Doris Bucketing Rules

Data is divided into different buckets based on the hash values of bucketing columns.

  • If you use the Partition method, the DISTRIBUTED ... statement will describe how data is divided among partitions. If you do not use the Partition method, that statement will describe how data of the whole table is divided.
  • You can specify multiple columns as the bucketing columns. In AGGREGATE KEY and UNIQUE KEY models, bucketing columns must be Key columns. In the DUPLICATE model, bucketing columns can be Key columns and Value columns. Bucketing columns can either be partitioning columns or not.
  • The choice of bucketing columns is a trade-off between query throughput and query concurrency.

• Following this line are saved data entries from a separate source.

(* ===== verification/Queues.v ===== *)
(** * Request containers (src/pkg/fuzzer/queue/queue.go, prio_queue.go)

    The queues hold pointers; they are generic in the element type here.  A
    slice slot that was set to nil is [None].  PlainQueue is refined to a
    functional queue, the binary heap behind DynamicOrder to a multiset with
    minimum extraction, RandomQueue to a bounded multiset. *)

From S2P Require Import Prelude.

(** ** PlainQueue *)

Section plain.
Context {T : Type}.

Record PlainQueue := mkPlain { queue : list (option T); pos : nat }.

Definition Plain : PlainQueue := mkPlain [] 0.
Definition PlainLen (pq : PlainQueue) : Z := len (queue pq) - Z.of_nat (pos pq).

Definition minSizeToCompact : Z := 128.

(** [copy(dst, src)] within one array: the prefix is overwritten. *)
Definition copy_prefix (src dst : list (option T)) : list (option T) := src ++ drop (length src) dst.

(** The loop that drops the last [pos] slots. *)
Fixpoint shrink (k : nat) (q : list (option T)) : list (option T) :=
  match k with
  | O => q
  | S k => shrink k (take (length q - 1) (<[(length q - 1)%nat := None]> q))
  end.

Definition compact (pq : PlainQueue) : PlainQueue :=
  mkPlain (shrink (pos pq) (copy_prefix (drop (pos pq) (queue pq)) (queue pq))) 0.

Definition PlainSubmit (pq : PlainQueue) (req : T) : PlainQueue :=
  let pq :=
    if decide (len (queue pq) / 2 < Z.of_nat (pos pq) ∧ minSizeToCompact ≤ len (queue pq))
    then compact pq else pq in
  mkPlain (queue pq ++ [Some req]) (pos pq).

(** Next under the lock; the slot read is cleared. *)
Definition nextLocked (pq : PlainQueue) : outcome (PlainQueue * option T) :=
  if decide (pos pq = length (queue pq)) then Ret (pq, None)
  else
    ret ← index (queue pq) (Z.of_nat (pos pq));
    Ret (mkPlain (<[pos pq := None]> (queue pq)) (S (pos pq)), ret).
(** [tryNext] gives up when the lock is taken. *)
Definition tryNext (locked : bool) (pq : PlainQueue) : outcome (PlainQueue * option T) :=
  if locked then Ret (pq, None) else nextLocked pq.

(** *** Refinement to a functional queue *)

(** The queue holds [l]: consumed slots are nil, the others are the elements. *)
Definition plain_is (pq : PlainQueue) (l : list T) : Prop :=
  queue pq = replicate (pos pq) None ++ (Some <$> l).

Lemma plain_is_new : plain_is Plain [].
Proof. done. Qed.

Lemma plain_is_inj pq l l' : plain_is pq l → plain_is pq l' → l = l'.
Proof. unfold plain_is. intros -> H%(app_inv_head (replicate _ _)). by apply (inj (fmap Some)) in H. Qed.

Lemma shrink_take k q : (k ≤ length q)%nat → shrink k q = take (length q - k) q.
Proof.
  revert q. induction k as [|k IH]; intros q Hk; cbn [shrink].
  { by rewrite Nat.sub_0_r, firstn_all. }
  rewrite take_insert_ge by lia. rewrite IH by (rewrite length_take; lia).
  rewrite take_take, length_take. f_equal. lia.
Qed.

Lemma compact_is pq l : plain_is pq l → (pos pq ≤ length (queue pq))%nat → plain_is (compact pq) l.
Proof.
  intros Hl Hp. unfold plain_is, compact. cbn [queue pos].
  assert (Hd : drop (pos pq) (queue pq) = Some <$> l).
  { rewrite Hl, drop_app_length'; [done|]. by rewrite length_replicate. }
  rewrite Hd. unfold copy_prefix.
  assert (Hlen : length (queue pq) = (pos pq + length l)%nat).
  { rewrite Hl, length_app, length_replicate, length_fmap. done. }
  rewrite shrink_take; rewrite length_app, length_drop, !length_fmap; [|lia].
  replace (length l + (length (queue pq) - length l) - pos pq)%nat with (length (Some <$> l))
    by (rewrite length_fmap; lia).
  by rewrite take_app_length.
Qed.

Lemma plain_is_len pq l : plain_is pq l → len (queue pq) = Z.of_nat (pos pq) + len l.
Proof. unfold plain_is, len. intros ->. rewrite length_app, length_replicate, length_fmap. lia. Qed.

Lemma PlainSubmit_is pq l x : plain_is pq l → plain_is (PlainSubmit pq x) (l ++ [x]).
Proof.
  intros Hl. pose proof (plain_is_len _ _ Hl) as Hlen. unfold PlainSubmit, len in *.
  set (pq' := if decide _ then _ else _).
  assert (Hl' : plain_is pq' l).
  { subst pq'. case_decide; [|done]. apply compact_is; [done|lia]. }
  unfold plain_is. cbn [queue pos]. rewrite Hl', fmap_app, app_assoc. done.
Qed.

Lemma nextLocked_is pq l :
  plain_is pq l → ∃ pq', nextLocked pq = Ret (pq', head l) ∧ plain_is pq' (tail l).
Proof.
  intros Hl. pose proof (plain_is_len _ _ Hl) as Hlen. unfold nextLocked, len in *. case_decide as He.
  - destruct l as [|x l]; [by exists pq|]. simpl in Hlen. lia.
  - destruct l as [|x l]; [simpl in Hlen; lia|].
    assert (Hat : queue pq !! pos pq = Some (Some x)).
    { rewrite Hl. apply list_lookup_middle. by rewrite length_replicate. }
    rewrite (index_Some _ _ (Some x)); [|lia|by rewrite Nat2Z.id]. cbn [mbind outcome_bind].
    eexists. split; [done|]. unfold plain_is. cbn [queue pos]. rewrite Hl.
    rewrite insert_app_r_alt by (by rewrite length_replicate). rewrite length_replicate, Nat.sub_diag.
    cbn [tail]. rewrite replicate_S_end, <-app_assoc. done.
Qed.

    • If you choose to specify multiple bucketing columns, the data will be more evenly distributed. However, if the query condition does not include the equivalent conditions for all bucketing columns, the system will scan all buckets, largely increasing the query throughput and decreasing the latency of a single query. This method is suitable for high-throughput and low-concurrency query scenarios.

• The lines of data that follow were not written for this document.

(* ===== verification/Varint.v ===== *)
(** * Variable-length integers (encoding/binary, as the exec format uses it)

    AppendVarint and Varint of the Go library: zig-zag encoding over base-128
    groups, least significant first.  Bytes are [Z] values in [0, 256). *)

From S2P Require Import Prelude.

(** [uint64(x)<<1], complemented for negative [x = int64(v)]. *)
Definition zigzag (v : Z) : Z :=
  let x := i64 v in
  let ux := u64 (Z.shiftl (u64 x) 1) in
  if decide (x < 0) then Z.lxor ux (2 ^ 64 - 1) else ux.

(** AppendUvarint; ten groups of seven bits hold a uint64. *)
Fixpoint uvarint_bytes (fuel : nat) (x : Z) : list Z :=
  match fuel with
  | O => []
  | S fuel =>
      if decide (0x80 ≤ x) then Z.lor (Z.land x 0x7f) 0x80 :: uvarint_bytes fuel (Z.shiftr x 7)
      else [x]
  end.
Definition varint_bytes (v : Z) : list Z := uvarint_bytes 10 (zigzag v).

(** Uvarint: the value and the rest of the buffer, or an error. *)
Fixpoint uvarint (i : nat) (x : Z) (buf : list Z) : option (Z * list Z) :=
  match buf with
  | [] => None
  | b :: buf =>
      if decide (i = 10%nat) then None
      else if decide (b < 0x80) then
        if decide (i = 9%nat ∧ 1 < b) then None
        else Some (Z.lor x (u64 (Z.shiftl b (7 * Z.of_nat i))), buf)
      else uvarint (S i) (Z.lor x (u64 (Z.shiftl (Z.land b 0x7f) (7 * Z.of_nat i)))) buf
  end.
(** [uint64(binary.Varint(buf))]. *)
Definition unzigzag (ux : Z) : Z :=
  let x := Z.shiftr ux 1 in if decide (Z.land ux 1 ≠ 0) then u64 (Z.lnot x) else x.
Definition varint (buf : list Z) : option (Z * list Z) :=
  match uvarint 0 0 buf with
  | Some (ux, rest) => Some (unzigzag ux, rest)
  | None => None
  end.

(** ** Round trip *)

Lemma lor_shifted a b s : 0 ≤ a < 2 ^ s → 0 ≤ s → Z.lor a (Z.shiftl b s) = a + b * 2 ^ s.
Proof.
  intros Ha Hs. rewrite Z.shiftl_mul_pow2 by done.
  assert (Hz : Z.land a (b * 2 ^ s) = 0).
  { apply Z.bits_inj'. intros n Hn. rewrite Z.land_spec, Z.bits_0. destruct (decide (n < s)) as [Hlt|Hge].
    - by rewrite Z.mul_pow2_bits_low, andb_false_r.
    - rewrite <-(Z.mod_small a (2 ^ s)) by done. by rewrite Z.mod_pow2_bits_high by lia. }
  rewrite (Z.add_nocarry_lxor _ _ Hz). by rewrite <-Z.lxor_lor.
Qed.
Lemma land_127 x : Z.land x 0x7f = x mod 128.
Proof. change 0x7f with (Z.ones 7). by rewrite Z.land_ones. Qed.
Lemma group_byte x : Z.lor (Z.land x 0x7f) 0x80 = x mod 128 + 128.
Proof.
  rewrite land_127. change 0x80 with (Z.shiftl 1 7). rewrite lor_shifted; [done| |done].
  apply Z.mod_pos_bound. lia.
Qed.

Lemma uvarint_bytes_spec k i acc x rest :
  (i + k = 10)%nat → (0 < k)%nat → 0 ≤ x < 2 ^ (64 - 7 * Z.of_nat i) → 0 ≤ acc < 2 ^ (7 * Z.of_nat i) →
  uvarint i acc (uvarint_bytes k x ++ rest) = Some (acc + x * 2 ^ (7 * Z.of_nat i), rest).
Proof.
  revert i acc x. induction k as [|k IH]; intros i acc x Hik Hk Hx Hacc; [lia|].
  assert (Hsum : ∀ y, 0 ≤ y ≤ x → Z.lor acc (u64 (Z.shiftl y (7 * Z.of_nat i))) = acc + y * 2 ^ (7 * Z.of_nat i)).
  { intros y Hy. rewrite u64_id; [apply lor_shifted; lia|]. rewrite Z.shiftl_mul_pow2 by lia.
    unfold in_u64. split; [lia|]. replace (2 ^ 64) with (2 ^ (64 - 7 * Z.of_nat i) * 2 ^ (7 * Z.of_nat i));
      [|rewrite <-Z.pow_add_r by lia; f_equal; lia]. apply Z.mul_lt_mono_pos_r; lia. }
  cbn [uvarint_bytes]. destruct (decide (0x80 ≤ x)) as [Hge|Hlt]; cbn [app uvarint].
  - assert (Hi9 : (i < 9)%nat).
    { destruct (decide (i < 9)%nat); [done|]. assert (i = 9%nat) as -> by lia. simpl in Hx. lia. }
    rewrite group_byte. pose proof (Z.mod_pos_bound x 128). rewrite decide_False by lia.
    rewrite decide_False by lia. rewrite land_127.
    replace ((x mod 128 + 128) mod 128) with (x mod 128)
      by (rewrite Z.add_mod, Z.mod_same, Z.add_0_r, !Z.mod_mod; lia).
    rewrite Hsum by (split; [lia|apply Z.mod_le; lia]). rewrite Z.shiftr_div_pow2 by lia. change (2 ^ 7) with 128.
    assert (Hpow : 2 ^ (7 * Z.of_nat (S i)) = 128 * 2 ^ (7 * Z.of_nat i)).
    { change 128 with (2 ^ 7). rewrite <-Z.pow_add_r by lia. f_equal. lia. }
    rewrite IH; [|lia|lia|..].
    + f_equal. f_equal. rewrite Hpow. rewrite (Z.div_mod x 128) at 3 by lia. lia.
    + split; [apply Z.div_pos; lia|]. apply Z.div_lt_upper_bound; [lia|].
      replace (128 * 2 ^ (64 - 7 * Z.of_nat (S i))) with (2 ^ (64 - 7 * Z.of_nat i)); [lia|].
      change 128 with (2 ^ 7). rewrite <-Z.pow_add_r by lia. f_equal. lia.
    + rewrite Hpow. nia.
  - rewrite decide_False by lia. rewrite decide_True by lia. rewrite decide_False.
    + by rewrite Hsum by lia.
    + intros [-> Hx1]. simpl in Hx. lia.
Qed.

Lemma lxor_ones x : 0 ≤ x < 2 ^ 64 → Z.lxor x (2 ^ 64 - 1) = 2 ^ 64 - 1 - x.
Proof.
  intros Hx. change (2 ^ 64 - 1) with (Z.ones 64).
  assert (Hhigh : ∀ n, 64 ≤ n → Z.testbit x n = false).
  { intros n Hn. rewrite <-(Z.mod_small x (2 ^ 64)) by done. by apply Z.mod_pow2_bits_high. }
  rewrite Z.sub_nocarry_ldiff.
  - apply Z.bits_inj'. intros n Hn. rewrite Z.lxor_spec, Z.ldiff_spec.
    destruct (decide (n < 64)); [rewrite Z.ones_spec_low by lia; by destruct (Z.testbit x n)|].
    rewrite Z.ones_spec_high, Hhigh by lia. done.
  - apply Z.bits_inj'. intros n Hn. rewrite Z.ldiff_spec, Z.bits_0.
    destruct (decide (n < 64)); [rewrite Z.ones_spec_low by lia; by rewrite andb_false_r|].
    by rewrite Hhigh by lia.
Qed.

Lemma land_1 x : Z.land x 1 = x mod 2.
Proof. change 1 with (Z.ones 1). by rewrite Z.land_ones. Qed.

Lemma unzigzag_zigzag v : in_u64 v → unzigzag (zigzag v) = v ∧ 0 ≤ zigzag v < 2 ^ 64.
Proof.
  intros Hv. unfold zigzag, unzigzag. rewrite (u64_i64 v Hv). unfold in_u64 in Hv.
  rewrite !Z.shiftl_mul_pow2, !Z.shiftr_div_pow2 by lia. change (2 ^ 1) with 2.
  rewrite !land_1.
  destruct (decide (v < 2 ^ 63)) as [Hlt|Hge].
  - rewrite (i64_id v) by (unfold in_i64; lia). rewrite !(decide_False (P := v < 0)) by lia.
    rewrite u64_id by (unfold in_u64; lia). rewrite Z.mod_mul, Z.div_mul by lia. rewrite decide_False by lia. split; [done|lia].
  - assert (Hneg : i64 v < 0).
    { unfold i64. replace (v + 2 ^ 63) with (v - 2 ^ 63 + 1 * 2 ^ 64) by lia. rewrite Z.mod_add by lia.
      rewrite Z.mod_small; lia. }
    rewrite !(decide_True (P := i64 v < 0)) by done.
    assert (u64 (v * 2) = 2 * v - 2 ^ 64) as ->.
    { unfold u64. replace (v * 2) with (2 * v - 2 ^ 64 + 1 * 2 ^ 64) by lia. rewrite Z.mod_add by lia.
      apply Z.mod_small. lia. }
    rewrite lxor_ones by lia. replace (2 ^ 64 - 1 - (2 * v - 2 ^ 64)) with (1 + (2 ^ 64 - 1 - v) * 2) by lia.
    rewrite Z.mod_add, Z.div_add by lia. change (1 mod 2) with 1. rewrite decide_True by lia.
    split; [|lia]. change (1 / 2) with 0. rewrite Z.add_0_l.
    assert (Z.lnot (2 ^ 64 - 1 - v) = v - 2 ^ 64) as -> by (unfold Z.lnot; lia).
    unfold u64. replace (v - 2 ^ 64) with (v + (-1) * 2 ^ 64) by lia. rewrite Z.mod_add by lia. apply Z.mod_small. lia.
Qed.

(** Decoding what was appended gives the value and the rest of the buffer. *)
Lemma varint_roundtrip v rest : in_u64 v → varint (varint_bytes v ++ rest) = Some (v, rest).
Proof.
  intros Hv. destruct (unzigzag_zigzag v Hv) as [Hz Hr]. unfold varint, varint_bytes.
  rewrite (uvarint_bytes_spec 10 0 0); [|lia|lia|simpl; lia|simpl; lia].
  rewrite Z.add_0_l, Z.mul_1_r. by rewrite Hz.
Qed.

    • If you choose to specify only one or a few bucketing columns, point queries might scan only one bucket. When multiple point queries are performed concurrently, they might scan various buckets, with no interaction between the I/O operations (especially when the buckets are stored on various disks). This approach is suitable for high-concurrency point query scenarios.
  • Auto Bucket is not recommended. Partitioning and bucketing should be determined by the data volume to enhance the performance of data import and query. Auto Bucket causes superfluous tablets and a large number of small files.
  • Theoretically, there is no upper limit on the number of buckets. However, the bucket size must range from 300 MB to 3 GB to optimize the performance.